Aim of the task>
Could you return the lines below exactly, from the first line up to and including the line that holds "directory and the segments"?
Data to examine Start Marker
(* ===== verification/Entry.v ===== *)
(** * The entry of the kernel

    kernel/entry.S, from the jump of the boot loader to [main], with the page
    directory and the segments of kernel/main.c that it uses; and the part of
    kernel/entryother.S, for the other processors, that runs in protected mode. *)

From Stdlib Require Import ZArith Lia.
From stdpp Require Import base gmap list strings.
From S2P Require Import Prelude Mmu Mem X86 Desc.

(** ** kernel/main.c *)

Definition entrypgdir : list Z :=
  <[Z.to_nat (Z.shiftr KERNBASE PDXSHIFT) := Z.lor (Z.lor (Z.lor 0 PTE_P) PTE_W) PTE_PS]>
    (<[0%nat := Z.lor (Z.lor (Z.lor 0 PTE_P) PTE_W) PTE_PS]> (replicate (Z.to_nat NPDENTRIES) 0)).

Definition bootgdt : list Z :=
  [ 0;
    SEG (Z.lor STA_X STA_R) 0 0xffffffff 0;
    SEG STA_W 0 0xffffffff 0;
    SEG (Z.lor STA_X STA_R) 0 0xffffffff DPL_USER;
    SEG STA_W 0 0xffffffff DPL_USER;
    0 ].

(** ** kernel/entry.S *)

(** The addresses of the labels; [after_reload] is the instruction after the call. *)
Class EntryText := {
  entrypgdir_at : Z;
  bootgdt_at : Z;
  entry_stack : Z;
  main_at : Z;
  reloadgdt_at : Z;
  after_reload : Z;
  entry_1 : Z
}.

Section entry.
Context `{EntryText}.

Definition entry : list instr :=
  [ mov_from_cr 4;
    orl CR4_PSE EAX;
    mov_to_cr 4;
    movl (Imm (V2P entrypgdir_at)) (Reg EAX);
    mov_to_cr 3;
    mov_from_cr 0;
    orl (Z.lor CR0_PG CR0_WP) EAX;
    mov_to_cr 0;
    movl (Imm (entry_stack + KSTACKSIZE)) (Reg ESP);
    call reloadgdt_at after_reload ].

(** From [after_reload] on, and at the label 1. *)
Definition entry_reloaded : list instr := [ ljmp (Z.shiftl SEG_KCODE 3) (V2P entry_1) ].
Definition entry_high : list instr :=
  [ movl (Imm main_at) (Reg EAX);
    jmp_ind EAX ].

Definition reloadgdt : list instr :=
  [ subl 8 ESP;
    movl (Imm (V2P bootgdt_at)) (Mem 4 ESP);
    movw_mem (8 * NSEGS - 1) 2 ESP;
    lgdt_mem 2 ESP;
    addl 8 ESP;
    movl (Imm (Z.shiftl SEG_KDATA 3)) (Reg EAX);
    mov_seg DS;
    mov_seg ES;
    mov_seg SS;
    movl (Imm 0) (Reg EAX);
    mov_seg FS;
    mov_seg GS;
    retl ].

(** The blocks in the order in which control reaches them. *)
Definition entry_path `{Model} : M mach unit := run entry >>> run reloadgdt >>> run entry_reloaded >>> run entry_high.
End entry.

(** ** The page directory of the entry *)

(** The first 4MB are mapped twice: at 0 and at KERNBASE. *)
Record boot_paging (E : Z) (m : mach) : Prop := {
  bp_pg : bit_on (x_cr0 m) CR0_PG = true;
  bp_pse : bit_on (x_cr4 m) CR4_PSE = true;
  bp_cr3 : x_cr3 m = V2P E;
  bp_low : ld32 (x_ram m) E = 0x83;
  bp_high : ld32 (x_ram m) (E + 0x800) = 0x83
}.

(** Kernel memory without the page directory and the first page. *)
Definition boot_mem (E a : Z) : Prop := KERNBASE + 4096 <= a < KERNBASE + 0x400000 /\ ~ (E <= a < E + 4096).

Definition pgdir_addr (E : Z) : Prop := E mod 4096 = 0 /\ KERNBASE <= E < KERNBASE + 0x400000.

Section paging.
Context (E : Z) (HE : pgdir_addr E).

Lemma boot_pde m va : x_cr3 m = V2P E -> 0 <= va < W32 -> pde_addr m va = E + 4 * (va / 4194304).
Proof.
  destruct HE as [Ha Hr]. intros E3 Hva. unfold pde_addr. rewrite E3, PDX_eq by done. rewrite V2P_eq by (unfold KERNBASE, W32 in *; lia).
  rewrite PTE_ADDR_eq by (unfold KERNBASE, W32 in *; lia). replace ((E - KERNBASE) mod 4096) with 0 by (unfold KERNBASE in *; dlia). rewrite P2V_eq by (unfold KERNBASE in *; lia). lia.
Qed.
Data to examine End Marker
Worked solution>
(* ===== verification/Entry.v ===== *)
(** * The entry of the kernel

    kernel/entry.S, from the jump of the boot loader to [main], with the page
    directory and the segments of kernel/main.c that it uses; and the part of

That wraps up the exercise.